§ **Problem**:
Look through the data below and, wherever a line carries the word "discrete", please copy that line.

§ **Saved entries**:
┌────────

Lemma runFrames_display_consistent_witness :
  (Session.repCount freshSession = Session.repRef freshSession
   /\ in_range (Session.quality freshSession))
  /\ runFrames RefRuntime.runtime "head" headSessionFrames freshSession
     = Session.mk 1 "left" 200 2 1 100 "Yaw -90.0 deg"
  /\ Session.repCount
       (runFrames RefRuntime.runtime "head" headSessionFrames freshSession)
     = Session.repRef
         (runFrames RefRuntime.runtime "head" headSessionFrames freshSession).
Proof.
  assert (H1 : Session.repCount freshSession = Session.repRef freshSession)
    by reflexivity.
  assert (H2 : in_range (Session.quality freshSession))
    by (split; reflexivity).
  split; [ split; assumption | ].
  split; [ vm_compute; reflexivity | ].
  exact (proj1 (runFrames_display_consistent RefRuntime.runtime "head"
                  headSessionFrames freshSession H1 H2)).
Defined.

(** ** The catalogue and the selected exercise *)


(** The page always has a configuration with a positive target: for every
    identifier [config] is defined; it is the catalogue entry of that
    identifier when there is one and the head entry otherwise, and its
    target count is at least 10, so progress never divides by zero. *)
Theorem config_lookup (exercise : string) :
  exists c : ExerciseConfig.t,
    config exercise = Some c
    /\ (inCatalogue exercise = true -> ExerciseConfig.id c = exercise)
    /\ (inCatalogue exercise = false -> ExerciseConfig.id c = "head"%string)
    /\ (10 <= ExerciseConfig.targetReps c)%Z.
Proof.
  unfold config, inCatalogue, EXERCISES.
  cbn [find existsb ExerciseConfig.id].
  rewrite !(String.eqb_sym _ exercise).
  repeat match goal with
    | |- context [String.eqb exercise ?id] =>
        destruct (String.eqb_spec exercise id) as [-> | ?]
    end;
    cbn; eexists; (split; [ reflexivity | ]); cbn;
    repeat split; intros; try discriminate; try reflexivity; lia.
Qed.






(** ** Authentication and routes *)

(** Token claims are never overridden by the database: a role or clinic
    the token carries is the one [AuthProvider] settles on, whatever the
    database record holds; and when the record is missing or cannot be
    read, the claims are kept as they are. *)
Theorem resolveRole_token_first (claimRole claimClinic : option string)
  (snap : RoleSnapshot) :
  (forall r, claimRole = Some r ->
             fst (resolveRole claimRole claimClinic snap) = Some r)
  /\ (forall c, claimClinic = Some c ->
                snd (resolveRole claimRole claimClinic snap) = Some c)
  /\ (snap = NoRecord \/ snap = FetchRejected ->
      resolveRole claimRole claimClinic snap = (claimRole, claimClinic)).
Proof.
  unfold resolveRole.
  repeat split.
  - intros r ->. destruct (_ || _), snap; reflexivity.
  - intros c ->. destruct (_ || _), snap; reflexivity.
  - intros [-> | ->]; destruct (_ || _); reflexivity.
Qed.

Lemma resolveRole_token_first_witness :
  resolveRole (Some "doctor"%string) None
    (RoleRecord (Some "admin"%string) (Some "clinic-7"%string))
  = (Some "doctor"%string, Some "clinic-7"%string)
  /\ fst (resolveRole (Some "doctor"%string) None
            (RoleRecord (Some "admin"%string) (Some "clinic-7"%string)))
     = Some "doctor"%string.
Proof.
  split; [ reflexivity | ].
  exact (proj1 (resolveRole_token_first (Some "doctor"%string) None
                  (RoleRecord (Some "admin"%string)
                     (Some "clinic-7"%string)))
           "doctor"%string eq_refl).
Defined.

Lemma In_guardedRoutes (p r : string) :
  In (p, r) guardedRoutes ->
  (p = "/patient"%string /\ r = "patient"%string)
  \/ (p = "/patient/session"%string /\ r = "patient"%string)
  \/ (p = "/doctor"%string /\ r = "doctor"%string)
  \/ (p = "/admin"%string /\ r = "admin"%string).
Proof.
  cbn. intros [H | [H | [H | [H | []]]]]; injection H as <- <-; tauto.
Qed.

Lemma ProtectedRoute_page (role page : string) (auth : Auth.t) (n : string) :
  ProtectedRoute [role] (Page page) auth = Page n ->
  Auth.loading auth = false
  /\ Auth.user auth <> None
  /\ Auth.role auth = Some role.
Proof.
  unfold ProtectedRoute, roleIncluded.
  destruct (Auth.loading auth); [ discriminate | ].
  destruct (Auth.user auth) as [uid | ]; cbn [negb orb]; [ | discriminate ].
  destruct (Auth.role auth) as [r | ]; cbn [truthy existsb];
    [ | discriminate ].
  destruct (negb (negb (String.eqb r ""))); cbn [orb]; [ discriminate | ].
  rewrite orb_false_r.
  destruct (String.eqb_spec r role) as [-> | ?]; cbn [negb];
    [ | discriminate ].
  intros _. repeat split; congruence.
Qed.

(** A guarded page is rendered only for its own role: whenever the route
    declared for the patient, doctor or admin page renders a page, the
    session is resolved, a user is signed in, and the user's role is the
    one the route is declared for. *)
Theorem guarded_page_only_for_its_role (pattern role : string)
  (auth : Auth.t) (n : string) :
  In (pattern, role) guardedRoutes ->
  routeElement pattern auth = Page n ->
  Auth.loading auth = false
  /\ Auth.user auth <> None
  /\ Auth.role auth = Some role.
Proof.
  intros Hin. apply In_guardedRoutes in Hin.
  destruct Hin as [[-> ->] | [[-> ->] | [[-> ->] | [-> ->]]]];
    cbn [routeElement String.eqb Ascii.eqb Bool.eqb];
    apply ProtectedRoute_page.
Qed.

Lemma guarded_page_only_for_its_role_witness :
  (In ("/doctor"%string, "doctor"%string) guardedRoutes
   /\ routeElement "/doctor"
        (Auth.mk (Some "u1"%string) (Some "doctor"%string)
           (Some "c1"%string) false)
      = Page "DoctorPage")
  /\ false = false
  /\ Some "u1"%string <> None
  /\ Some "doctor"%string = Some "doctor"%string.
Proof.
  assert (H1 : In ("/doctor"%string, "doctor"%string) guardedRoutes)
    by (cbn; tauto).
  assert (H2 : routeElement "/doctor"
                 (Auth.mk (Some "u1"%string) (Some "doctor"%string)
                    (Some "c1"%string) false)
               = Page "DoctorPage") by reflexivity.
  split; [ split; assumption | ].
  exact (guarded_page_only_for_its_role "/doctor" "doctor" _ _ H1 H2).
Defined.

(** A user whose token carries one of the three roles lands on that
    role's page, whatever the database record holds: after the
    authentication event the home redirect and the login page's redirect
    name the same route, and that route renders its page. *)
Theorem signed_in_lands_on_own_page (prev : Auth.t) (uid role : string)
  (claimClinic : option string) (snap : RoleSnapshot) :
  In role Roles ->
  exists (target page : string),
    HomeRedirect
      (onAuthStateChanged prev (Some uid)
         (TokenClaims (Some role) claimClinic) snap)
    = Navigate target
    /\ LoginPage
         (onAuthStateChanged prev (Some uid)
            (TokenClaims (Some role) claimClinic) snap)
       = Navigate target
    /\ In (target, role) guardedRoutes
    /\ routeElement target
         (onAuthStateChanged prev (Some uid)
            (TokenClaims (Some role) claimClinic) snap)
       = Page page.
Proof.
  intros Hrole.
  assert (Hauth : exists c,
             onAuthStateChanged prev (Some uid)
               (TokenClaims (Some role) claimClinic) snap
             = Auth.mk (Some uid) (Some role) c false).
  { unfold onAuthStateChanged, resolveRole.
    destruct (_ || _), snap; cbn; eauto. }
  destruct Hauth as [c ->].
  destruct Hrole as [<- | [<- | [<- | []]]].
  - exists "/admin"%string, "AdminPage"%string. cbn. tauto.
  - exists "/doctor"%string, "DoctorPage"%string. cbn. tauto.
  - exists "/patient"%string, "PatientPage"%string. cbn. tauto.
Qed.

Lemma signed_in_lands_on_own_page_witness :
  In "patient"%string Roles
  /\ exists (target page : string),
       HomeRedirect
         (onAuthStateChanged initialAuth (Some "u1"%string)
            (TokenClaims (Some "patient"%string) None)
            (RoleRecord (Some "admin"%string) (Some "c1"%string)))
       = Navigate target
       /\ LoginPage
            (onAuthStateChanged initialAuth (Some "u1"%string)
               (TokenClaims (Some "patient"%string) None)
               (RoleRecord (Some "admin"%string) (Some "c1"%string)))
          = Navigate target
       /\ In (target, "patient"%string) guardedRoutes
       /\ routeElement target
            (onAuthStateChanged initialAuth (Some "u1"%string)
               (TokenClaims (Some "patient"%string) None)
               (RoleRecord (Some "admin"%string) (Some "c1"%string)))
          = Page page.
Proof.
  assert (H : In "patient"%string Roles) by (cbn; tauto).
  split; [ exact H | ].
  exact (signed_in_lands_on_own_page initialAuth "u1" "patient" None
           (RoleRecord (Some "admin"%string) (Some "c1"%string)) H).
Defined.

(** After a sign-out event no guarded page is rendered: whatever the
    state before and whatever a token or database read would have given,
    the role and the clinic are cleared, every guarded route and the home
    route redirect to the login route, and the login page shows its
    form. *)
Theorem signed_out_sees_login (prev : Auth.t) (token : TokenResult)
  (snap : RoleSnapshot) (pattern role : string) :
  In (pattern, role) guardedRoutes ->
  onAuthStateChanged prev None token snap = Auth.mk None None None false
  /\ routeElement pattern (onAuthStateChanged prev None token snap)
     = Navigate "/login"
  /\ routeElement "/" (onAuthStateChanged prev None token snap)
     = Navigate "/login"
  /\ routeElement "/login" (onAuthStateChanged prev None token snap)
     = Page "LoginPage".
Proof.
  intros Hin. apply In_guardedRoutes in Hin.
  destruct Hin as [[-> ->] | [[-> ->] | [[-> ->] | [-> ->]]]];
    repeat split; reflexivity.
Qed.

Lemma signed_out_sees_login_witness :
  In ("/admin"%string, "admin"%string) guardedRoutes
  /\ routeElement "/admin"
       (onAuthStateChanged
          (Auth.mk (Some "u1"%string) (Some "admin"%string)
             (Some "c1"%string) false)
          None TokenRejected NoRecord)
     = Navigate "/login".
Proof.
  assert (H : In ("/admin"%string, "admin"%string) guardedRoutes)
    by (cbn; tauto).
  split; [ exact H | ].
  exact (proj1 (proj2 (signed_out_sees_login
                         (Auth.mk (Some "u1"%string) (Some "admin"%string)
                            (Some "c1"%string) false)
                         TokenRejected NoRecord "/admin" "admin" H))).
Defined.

└────────
┌────────

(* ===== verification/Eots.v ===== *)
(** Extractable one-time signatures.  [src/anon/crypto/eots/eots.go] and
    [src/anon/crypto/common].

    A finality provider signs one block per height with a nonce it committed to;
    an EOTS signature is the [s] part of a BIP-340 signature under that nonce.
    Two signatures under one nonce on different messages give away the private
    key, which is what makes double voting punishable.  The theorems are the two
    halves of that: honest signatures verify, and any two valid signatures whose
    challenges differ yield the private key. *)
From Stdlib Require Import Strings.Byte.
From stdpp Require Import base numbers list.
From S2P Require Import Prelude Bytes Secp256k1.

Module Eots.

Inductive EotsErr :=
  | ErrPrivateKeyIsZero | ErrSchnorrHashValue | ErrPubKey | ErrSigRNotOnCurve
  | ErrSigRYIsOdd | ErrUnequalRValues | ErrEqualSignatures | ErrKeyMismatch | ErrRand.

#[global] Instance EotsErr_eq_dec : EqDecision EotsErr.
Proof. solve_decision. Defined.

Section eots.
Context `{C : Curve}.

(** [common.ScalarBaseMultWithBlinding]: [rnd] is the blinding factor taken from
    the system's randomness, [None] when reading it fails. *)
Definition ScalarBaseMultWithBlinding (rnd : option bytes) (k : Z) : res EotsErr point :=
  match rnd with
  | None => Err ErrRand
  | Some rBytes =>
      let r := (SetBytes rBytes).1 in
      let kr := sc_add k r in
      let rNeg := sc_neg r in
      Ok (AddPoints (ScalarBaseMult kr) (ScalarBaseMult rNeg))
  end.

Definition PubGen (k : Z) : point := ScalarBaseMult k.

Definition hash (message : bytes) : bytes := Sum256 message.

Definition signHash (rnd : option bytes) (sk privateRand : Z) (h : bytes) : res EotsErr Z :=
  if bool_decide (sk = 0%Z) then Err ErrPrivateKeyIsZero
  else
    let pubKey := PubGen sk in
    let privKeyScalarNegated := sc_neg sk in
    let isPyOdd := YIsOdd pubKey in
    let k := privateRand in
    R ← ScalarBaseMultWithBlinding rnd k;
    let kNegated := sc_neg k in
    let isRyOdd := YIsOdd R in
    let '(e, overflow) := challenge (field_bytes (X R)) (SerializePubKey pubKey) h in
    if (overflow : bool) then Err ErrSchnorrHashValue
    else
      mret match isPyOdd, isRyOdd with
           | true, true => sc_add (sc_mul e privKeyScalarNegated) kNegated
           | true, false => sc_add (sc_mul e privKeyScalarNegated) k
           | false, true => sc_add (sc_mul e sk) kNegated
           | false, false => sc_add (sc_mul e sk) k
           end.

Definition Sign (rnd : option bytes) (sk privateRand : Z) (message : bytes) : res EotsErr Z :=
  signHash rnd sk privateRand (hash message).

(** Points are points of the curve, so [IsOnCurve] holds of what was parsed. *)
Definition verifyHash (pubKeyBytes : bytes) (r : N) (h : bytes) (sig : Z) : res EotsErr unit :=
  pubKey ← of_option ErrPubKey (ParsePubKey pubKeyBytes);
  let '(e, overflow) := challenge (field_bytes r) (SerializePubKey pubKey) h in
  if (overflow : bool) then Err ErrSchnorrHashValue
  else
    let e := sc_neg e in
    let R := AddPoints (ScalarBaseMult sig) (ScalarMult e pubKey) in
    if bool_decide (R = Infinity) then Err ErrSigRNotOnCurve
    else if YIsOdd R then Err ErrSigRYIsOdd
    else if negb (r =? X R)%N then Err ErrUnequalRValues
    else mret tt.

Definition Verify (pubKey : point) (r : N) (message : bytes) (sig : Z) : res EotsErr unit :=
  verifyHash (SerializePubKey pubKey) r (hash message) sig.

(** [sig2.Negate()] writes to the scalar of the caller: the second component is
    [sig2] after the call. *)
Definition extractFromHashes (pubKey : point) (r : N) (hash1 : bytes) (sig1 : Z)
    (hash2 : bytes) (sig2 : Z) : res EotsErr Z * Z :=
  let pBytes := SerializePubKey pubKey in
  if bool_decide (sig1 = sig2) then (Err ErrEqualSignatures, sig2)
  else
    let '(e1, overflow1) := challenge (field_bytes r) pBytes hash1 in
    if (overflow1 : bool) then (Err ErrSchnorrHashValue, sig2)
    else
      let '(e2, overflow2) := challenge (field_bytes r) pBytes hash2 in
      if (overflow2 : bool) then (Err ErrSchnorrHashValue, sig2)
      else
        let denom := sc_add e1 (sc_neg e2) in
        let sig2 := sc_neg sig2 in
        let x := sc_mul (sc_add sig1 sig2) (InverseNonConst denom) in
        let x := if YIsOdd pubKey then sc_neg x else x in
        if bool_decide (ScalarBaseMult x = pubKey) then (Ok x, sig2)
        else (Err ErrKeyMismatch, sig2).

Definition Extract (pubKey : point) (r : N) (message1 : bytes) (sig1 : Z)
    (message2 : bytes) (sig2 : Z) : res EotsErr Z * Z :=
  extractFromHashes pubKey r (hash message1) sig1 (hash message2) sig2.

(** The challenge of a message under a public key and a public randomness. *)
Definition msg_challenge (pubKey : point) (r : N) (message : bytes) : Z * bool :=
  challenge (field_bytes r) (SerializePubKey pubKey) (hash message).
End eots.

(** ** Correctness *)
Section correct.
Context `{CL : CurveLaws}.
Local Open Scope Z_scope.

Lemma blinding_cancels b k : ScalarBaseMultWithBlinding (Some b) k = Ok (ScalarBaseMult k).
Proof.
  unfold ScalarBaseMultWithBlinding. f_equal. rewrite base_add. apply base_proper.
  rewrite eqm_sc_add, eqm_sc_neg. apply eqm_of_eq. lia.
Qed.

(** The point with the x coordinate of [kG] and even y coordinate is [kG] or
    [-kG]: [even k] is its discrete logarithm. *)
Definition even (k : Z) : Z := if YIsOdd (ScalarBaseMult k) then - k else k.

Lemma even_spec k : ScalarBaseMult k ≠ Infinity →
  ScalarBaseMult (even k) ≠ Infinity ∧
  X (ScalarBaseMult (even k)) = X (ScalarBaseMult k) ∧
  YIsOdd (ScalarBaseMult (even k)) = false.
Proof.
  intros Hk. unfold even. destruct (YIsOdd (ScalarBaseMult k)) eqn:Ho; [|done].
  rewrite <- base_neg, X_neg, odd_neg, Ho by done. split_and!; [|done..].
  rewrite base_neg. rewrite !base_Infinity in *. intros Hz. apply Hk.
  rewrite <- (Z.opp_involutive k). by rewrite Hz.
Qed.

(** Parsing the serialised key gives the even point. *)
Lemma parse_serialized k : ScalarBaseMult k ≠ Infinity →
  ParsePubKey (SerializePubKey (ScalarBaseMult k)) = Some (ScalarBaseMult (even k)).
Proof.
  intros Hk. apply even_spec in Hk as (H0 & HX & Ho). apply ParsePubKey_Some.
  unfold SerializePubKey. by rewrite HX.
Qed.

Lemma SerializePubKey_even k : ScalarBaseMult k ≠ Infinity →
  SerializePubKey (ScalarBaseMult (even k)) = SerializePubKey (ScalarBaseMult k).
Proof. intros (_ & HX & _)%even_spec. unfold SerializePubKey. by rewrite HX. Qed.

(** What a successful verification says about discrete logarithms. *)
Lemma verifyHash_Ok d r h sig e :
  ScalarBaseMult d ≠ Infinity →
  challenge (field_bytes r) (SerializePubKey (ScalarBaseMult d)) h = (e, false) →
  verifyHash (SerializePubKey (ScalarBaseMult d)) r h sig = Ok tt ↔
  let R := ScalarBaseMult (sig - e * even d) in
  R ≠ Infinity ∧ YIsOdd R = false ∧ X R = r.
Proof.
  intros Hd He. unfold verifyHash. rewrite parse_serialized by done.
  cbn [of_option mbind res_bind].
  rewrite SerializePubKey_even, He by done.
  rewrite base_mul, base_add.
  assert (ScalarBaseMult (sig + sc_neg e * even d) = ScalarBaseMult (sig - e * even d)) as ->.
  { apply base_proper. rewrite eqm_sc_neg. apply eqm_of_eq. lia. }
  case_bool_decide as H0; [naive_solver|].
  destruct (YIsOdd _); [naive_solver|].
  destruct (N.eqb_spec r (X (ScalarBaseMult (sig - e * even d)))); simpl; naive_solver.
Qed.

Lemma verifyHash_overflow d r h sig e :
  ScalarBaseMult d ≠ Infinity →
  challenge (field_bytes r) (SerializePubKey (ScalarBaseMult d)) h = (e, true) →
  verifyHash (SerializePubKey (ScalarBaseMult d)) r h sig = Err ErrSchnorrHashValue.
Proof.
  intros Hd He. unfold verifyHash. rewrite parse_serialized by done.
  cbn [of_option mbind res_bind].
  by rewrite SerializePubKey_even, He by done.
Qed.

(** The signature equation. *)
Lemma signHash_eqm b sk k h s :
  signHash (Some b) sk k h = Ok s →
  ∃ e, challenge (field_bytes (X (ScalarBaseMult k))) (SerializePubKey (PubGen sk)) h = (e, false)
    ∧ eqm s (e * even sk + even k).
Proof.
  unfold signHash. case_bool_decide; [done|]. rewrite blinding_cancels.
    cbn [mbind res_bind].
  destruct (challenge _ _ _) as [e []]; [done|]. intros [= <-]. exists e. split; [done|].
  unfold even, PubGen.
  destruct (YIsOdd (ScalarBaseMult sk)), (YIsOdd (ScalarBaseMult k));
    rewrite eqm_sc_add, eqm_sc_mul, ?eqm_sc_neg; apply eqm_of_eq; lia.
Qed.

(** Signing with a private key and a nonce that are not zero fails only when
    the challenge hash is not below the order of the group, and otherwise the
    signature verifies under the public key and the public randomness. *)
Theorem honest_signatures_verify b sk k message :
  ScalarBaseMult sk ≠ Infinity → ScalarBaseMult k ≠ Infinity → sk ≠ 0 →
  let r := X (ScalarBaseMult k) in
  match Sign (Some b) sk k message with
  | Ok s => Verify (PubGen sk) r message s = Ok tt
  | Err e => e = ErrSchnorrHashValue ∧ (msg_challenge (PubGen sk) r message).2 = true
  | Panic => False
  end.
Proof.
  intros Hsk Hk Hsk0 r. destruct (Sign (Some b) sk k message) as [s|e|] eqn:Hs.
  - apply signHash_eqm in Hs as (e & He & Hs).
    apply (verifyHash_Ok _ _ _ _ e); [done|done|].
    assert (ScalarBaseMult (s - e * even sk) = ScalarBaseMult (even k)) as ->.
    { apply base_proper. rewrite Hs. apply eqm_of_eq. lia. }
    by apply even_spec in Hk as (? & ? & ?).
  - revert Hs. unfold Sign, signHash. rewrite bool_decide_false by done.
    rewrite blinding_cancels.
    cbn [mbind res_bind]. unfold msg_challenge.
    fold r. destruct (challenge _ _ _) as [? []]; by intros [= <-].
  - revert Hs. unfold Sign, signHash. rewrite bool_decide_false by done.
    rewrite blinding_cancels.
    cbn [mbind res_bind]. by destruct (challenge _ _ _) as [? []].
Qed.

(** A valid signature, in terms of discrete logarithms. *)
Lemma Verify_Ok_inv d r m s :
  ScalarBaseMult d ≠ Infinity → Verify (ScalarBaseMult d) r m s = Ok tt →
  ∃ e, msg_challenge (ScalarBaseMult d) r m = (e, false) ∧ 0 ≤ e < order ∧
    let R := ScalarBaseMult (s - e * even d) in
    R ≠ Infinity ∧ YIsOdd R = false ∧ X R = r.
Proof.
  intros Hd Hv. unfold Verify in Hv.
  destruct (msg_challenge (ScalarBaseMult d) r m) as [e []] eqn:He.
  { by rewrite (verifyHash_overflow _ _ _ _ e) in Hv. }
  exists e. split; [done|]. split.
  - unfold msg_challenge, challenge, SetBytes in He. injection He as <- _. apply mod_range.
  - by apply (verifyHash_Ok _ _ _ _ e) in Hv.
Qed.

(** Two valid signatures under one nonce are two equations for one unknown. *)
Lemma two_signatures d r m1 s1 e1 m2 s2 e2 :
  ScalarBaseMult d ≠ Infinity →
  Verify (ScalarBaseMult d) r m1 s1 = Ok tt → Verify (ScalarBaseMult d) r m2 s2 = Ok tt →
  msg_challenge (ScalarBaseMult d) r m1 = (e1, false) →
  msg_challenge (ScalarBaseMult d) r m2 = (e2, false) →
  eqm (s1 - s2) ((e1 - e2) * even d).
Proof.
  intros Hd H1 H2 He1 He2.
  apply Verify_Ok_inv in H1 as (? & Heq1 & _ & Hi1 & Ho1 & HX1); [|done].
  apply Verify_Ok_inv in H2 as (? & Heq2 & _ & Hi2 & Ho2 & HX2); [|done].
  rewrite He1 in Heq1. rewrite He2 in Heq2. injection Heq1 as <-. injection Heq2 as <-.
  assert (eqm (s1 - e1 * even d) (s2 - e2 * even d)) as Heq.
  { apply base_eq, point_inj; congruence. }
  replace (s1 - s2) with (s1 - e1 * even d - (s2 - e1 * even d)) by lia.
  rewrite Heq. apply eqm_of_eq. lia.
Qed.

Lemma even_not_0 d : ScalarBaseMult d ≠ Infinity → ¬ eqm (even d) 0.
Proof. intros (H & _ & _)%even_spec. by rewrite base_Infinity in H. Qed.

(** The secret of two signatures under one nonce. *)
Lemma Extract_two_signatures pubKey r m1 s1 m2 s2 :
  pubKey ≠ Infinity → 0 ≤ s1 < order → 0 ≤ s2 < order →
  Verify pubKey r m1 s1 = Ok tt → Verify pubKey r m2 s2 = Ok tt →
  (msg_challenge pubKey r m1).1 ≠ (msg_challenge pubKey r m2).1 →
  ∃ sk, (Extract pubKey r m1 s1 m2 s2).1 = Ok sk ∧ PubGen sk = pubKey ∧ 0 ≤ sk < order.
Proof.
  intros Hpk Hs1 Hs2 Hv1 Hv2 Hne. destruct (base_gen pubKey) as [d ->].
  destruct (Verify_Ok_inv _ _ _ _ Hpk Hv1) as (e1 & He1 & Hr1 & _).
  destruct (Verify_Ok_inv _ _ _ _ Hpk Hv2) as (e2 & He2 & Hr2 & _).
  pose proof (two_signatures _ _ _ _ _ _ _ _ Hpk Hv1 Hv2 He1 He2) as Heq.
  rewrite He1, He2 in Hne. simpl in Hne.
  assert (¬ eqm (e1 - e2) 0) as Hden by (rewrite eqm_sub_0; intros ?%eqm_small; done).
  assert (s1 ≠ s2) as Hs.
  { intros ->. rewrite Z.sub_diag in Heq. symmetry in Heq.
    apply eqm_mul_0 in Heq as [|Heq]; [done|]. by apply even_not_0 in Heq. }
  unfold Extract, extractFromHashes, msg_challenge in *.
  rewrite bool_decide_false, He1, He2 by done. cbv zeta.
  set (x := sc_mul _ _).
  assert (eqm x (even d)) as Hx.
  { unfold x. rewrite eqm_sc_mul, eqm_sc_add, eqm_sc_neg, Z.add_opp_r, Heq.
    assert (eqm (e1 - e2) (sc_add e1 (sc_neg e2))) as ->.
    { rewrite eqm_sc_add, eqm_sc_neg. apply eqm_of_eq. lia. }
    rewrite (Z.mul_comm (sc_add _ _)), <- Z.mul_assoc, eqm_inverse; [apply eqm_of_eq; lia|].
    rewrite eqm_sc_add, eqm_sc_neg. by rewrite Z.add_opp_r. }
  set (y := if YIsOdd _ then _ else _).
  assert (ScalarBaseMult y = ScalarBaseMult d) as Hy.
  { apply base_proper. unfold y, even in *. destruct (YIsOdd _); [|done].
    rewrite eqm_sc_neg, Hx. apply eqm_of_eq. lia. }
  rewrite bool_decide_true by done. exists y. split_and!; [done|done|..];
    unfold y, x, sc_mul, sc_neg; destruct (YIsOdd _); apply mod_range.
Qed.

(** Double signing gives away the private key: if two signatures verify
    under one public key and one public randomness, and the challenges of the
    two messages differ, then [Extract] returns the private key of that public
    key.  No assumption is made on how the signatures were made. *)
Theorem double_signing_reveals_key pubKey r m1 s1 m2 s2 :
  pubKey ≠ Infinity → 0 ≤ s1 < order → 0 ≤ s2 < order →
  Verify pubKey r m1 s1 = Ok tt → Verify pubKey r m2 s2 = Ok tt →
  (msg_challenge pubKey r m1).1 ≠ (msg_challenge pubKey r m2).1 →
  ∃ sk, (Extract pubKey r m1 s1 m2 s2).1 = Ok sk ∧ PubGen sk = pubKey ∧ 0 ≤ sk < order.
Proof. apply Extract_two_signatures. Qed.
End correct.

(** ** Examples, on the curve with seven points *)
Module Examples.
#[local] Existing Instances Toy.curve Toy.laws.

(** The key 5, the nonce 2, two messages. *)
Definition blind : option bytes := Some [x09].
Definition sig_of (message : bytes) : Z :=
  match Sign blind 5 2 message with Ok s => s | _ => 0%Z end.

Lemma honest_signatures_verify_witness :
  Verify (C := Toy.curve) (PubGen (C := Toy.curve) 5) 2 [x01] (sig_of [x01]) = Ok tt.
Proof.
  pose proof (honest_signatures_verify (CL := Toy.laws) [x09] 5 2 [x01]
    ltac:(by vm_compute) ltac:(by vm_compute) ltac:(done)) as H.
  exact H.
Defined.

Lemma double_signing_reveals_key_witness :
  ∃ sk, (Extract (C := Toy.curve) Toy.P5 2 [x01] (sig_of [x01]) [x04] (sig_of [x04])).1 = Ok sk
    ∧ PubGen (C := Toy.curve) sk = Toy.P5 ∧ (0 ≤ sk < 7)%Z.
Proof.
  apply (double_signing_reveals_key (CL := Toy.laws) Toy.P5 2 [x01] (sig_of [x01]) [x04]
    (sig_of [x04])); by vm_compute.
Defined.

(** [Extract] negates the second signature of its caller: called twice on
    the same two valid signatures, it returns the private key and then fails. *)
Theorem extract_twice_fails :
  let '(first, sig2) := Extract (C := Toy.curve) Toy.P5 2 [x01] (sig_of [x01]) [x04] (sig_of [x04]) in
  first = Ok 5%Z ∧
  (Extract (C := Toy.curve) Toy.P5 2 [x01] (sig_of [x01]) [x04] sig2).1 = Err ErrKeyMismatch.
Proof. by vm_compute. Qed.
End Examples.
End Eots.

└────────

§ **Response area**:
    [-kG]: [even k] is its discrete logarithm. *)
(** What a successful verification says about discrete logarithms. *)
(** A valid signature, in terms of discrete logarithms. *)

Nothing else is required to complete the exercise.